Keeping the spread in play

When creating its rules and scoring system, the XFL kept the bettor in mind and even bounced ideas off Las Vegas sportsbook operators to see what worked and what didn't.

'I thought it was very interesting,' John Murray, executive director of the SuperBook at Westgate Las Vegas, said of the informal calls with the XFL. 'It was cool just to talk to the guys who were starting a new football league and see what kind of ideas they had.'

The XFL landed on rules aimed at condensing the game. They wanted to increase the pace of play, eliminate virtually automatic plays like kicking extra points and enhance timing rules to improve comeback opportunities and keep the spread in play longer.

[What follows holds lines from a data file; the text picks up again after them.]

(* ===== verification/References.v ===== *)
(** * References to an actor and the state they share

    An actor is reached through its [Context], its [ActorRef]s and its
    [ChildHandle]s ([concurrency/src/tasks/actor.rs], [threads/actor.rs],
    [child_handle.rs]), and by the entries that linked actors keep of it
    ([link.rs]). Each holds [Arc]s: the flags, slots, tables, channels and
    tokens of the actor are shared by all of them. The rest of the development
    has one [Cell] per actor and lets an id stand for a reference. Here the
    references are the records of the source, their fields locations in a
    heap, and the operations on handles and links act on what the fields point
    to. That they do to the heap what the operations of [Links] do to the
    cells is the theorem of this file. *)

From S2P Require Import Prelude Address Errors Mailbox Links.
Import Receiver.

Section references.
Context {M : Type} `{ThisNode}.

Abbreviation loc := N (only parsing).

(** ** The heap *)

(** [make_signal] captures four [Arc]s of the peer. *)
Record ExitSignalFn := mkSignalFn {
  sf_trap_exit : loc;
  sf_cancel : loc;
  sf_send_exit : loc;
  sf_linked_reason : loc
}.

Record LinkEntry := mkLinkEntry { le_peer_id : ActorId; le_signal : ExitSignalFn; le_peer_links : loc }.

• The XFL's play clock is 25 seconds (it's 40 seconds in the NFL), and the game clock stops only briefly, except for the final two minutes of each half, called 'comeback periods.' The goal was to deliver a similar number of plays per game as the NFL but in less than three hours. NFL games during the 2019 regular season averaged 126.8 offensive snaps and 45.6 points per game. The first four XFL games averaged 124 offensive plays and 38.5 points.

• After touchdowns, teams choose between going for one point from the 2-yard line, two points from the 5-yard line or three points from the 10-yard line. 'This enhances a team's ability to make a comeback,' XFL senior vice president strategy and business development John Scheler said. 'Your bet's in play longer because the team potentially has the ability to come back and cover the spread.'

• Overtime is decided by a pseudo-shootout, with teams alternating single plays from the 5-yard line. Each score is worth two points.

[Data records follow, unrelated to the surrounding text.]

Definition link_labels (a b : ActorId) : list Label := [LAddLink a b; LAddLink b a; LLinkCheck a b].
Definition unlink_labels (a b : ActorId) : list Label := [LDropLink a b; LDropLink b a].

Definition empty_world : World := mkWorld ∅ empty_store Names.empty_names Ids.NEXT_ACTOR_ID_INIT.

(** Reachable with fewer steps than there are actor ids. *)
Definition reachable (w : World) : Prop :=
  ∃ ls, (N.of_nat (length ls) < 2 ^ 64 - 2)%N ∧ run ls empty_world = Some w.

End actor.
Arguments World M : clear implicits.
Arguments Label M : clear implicits.

(** ** Receiving while the actor runs *)

Section live.
Context {M : Type}.
Implicit Types mb : MailboxReceiver M.

(** Nothing is disconnected: the actor's context holds a sender of each. *)
Definition live mb : Prop :=
  connected (user mb) = true ∧ connected (signal mb) = true ∧ connected (stop mb) = true ∧
  connected (supervision mb) = true ∧ user_closed mb = false ∧ signal_closed mb = false ∧
  stop_closed mb = false ∧ supervision_closed mb = false.

Definition take_next mb : option (MailboxItem M * MailboxReceiver M) :=
  match queue (signal mb), queue (stop mb), queue (supervision mb), queue (user mb) with
  | s :: q, _, _, _ =>
      Some (Signal s, mkReceiver (user mb) (mkChan q true) (stop mb) (supervision mb)
                        false false false false)
  | [], _ :: q, _, _ =>
      Some (ShutdownItem, mkReceiver (user mb) (signal mb) (mkChan q true) (supervision mb)
                            false false false false)
  | [], [], e :: q, _ =>
      Some (ExitItem e, mkReceiver (user mb) (signal mb) (stop mb) (mkChan q true)
                          false false false false)
  | [], [], [], m :: q =>
      Some (Message m, mkReceiver (mkChan q true) (signal mb) (stop mb) (supervision mb)
                         false false false false)
  | [], [], [], [] => None
  end.

Lemma recv_live rt mb :
  live mb →
  recv rt mb = match take_next mb with
               | Some (i, mb') => Returned (Some i) mb'
               | None => Waits mb
               end.
Proof.
  destruct mb as [[uq uc] [sq sc] [tq tc] [vq vc] u1 s1 t1 v1]. unfold live. simpl.
  intros (-> & -> & -> & -> & -> & -> & -> & ->).
  destruct rt, sq, tq, vq, uq; reflexivity.
Qed.

Lemma take_next_live mb i mb' :
  live mb → take_next mb = Some (i, mb') →
  live mb' ∧ (i ≠ ShutdownItem → queue (stop mb') = queue (stop mb)) ∧
  (queue (stop mb) ≠ [] → i = ShutdownItem ∨ ∃ s, i = Signal s).
Proof.
  destruct mb as [[uq uc] [sq sc] [tq tc] [vq vc] u1 s1 t1 v1]. unfold live, take_next. simpl.
  intros (-> & -> & -> & -> & -> & -> & -> & ->).
  destruct sq, tq, vq, uq; intros [= <- <-]; naive_solver.
Qed.
End live.

(** ** Well-formed cells *)

Definition in_loop (p : Phase) : bool :=
  match p with Starting | Receiving | Handling _ => true | _ => false end.
Definition exited (p : Phase) : bool :=
  match p with Exiting _ | Propagated _ | Left _ | Completed => true | _ => false end.

Section invariant.
Context {M : Type} `{ThisNode}.
Implicit Types (c : Cell M) (w : World M).

Record cell_ok c : Prop := {
  ok_open : c_rx_open c = negb (exited (c_phase c));
  ok_live : exited (c_phase c) = false → live (c_mailbox c);
  ok_left : in_loop (c_phase c) = false → c_cancelled c = true;
  ok_done : is_Some (c_completion c) ↔ c_phase c = Completed;
  ok_posted : c_stop_posted c = true → c_cancelled c = true;
  ok_stop : c_stop_posted c = true → in_loop (c_phase c) = true → queue (stop (c_mailbox c)) ≠ [];
  ok_threads : c_rt c = Threads → c_cancelled c = true → c_stop_posted c = true
}.

(** Operations that touch none of the fields above. *)
Lemma cell_ok_ext c c' :
  c_rt c' = c_rt c → c_rx_open c' = c_rx_open c → c_mailbox c' = c_mailbox c →
  c_cancelled c' = c_cancelled c → c_stop_posted c' = c_stop_posted c →
  c_completion c' = c_completion c → c_phase c' = c_phase c → cell_ok c → cell_ok c'.
Proof. intros Hr Ho Hm Hc Hs Hco Hp []. by split; rewrite ?Hr, ?Ho, ?Hm, ?Hc, ?Hs, ?Hco, ?Hp. Qed.

Lemma new_cell_ok rt : cell_ok (new_cell rt).
Proof.
  by split; simpl.
Qed.

Lemma post_stop_ok c : c_cancelled c = true →
  (c_stop_posted c = false → cell_ok (set_stop_posted true (snd (send_stop c)))) →
  cell_ok c → cell_ok (post_stop c).
Proof. intros Hc Hp Hok. unfold post_stop. destruct (c_stop_posted c); auto. Qed.

(** A cell that satisfies all but the clause on the threads runtime does so
    once the stop has been posted. *)
Lemma posted_ok c :
  c_rx_open c = negb (exited (c_phase c)) →
  (exited (c_phase c) = false → live (c_mailbox c)) →
  (is_Some (c_completion c) ↔ c_phase c = Completed) →
  c_cancelled c = true →
  cell_ok (set_stop_posted true (snd (send_stop c))).
Proof.
  intros Ho Hl Hd Hc. unfold send_stop. rewrite Ho.
  destruct c as [rt t l lr rq sk ca sp mb rx co ph]; simpl in *.
  destruct ph; simpl in *; split; simpl; try done;
    intros _ _ Hn; by apply app_eq_nil in Hn as [_ ?].
Qed.

Lemma cell_ok_post_stop c : cell_ok c → c_cancelled c = true → cell_ok (post_stop c).
Proof. intros Hok Hc. apply post_stop_ok; [done| |done]. intros _. destruct Hok. by apply posted_ok. Qed.

Lemma cell_ok_cancel c : cell_ok c → cell_ok (cancel c).
Proof.
  intros Hok. pose proof Hok as [Ho Hl Hle Hd Hp Hst Hth]. unfold cancel. destruct (c_rt c) eqn:Hrt.
  - split; simpl; try done. by rewrite Hrt.
  - unfold post_stop. simpl. destruct (c_stop_posted c) eqn:Hsp.
    + apply (cell_ok_ext c); simpl; try done. by rewrite (Hp eq_refl).
    + by apply posted_ok.
Qed.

The rule tweaks to timing and scoring were a challenge for oddsmakers. Not knowing how coaches would handle the new options after touchdowns and their success rate on those attempts reduced the value of the traditional key numbers -- most notably three and seven -- that bettors are accustomed to in the NFL and college football. Out of the 19 touchdowns scored in the four games over the weekend, coaches elected for the 1-point option 11 times and the 2-point option eight times. They were successful on four 1-point chances and three 2-point chances.

Creating a point spread, though, was not the toughest task for oddmakers in Week 1. Setting the over/under was.

Circa Sports, a new bookmaking operation in downtown Las Vegas, was the first sportsbook to put up totals on the four Week 1 games. They admitted the process of setting the totals was not sophisticated.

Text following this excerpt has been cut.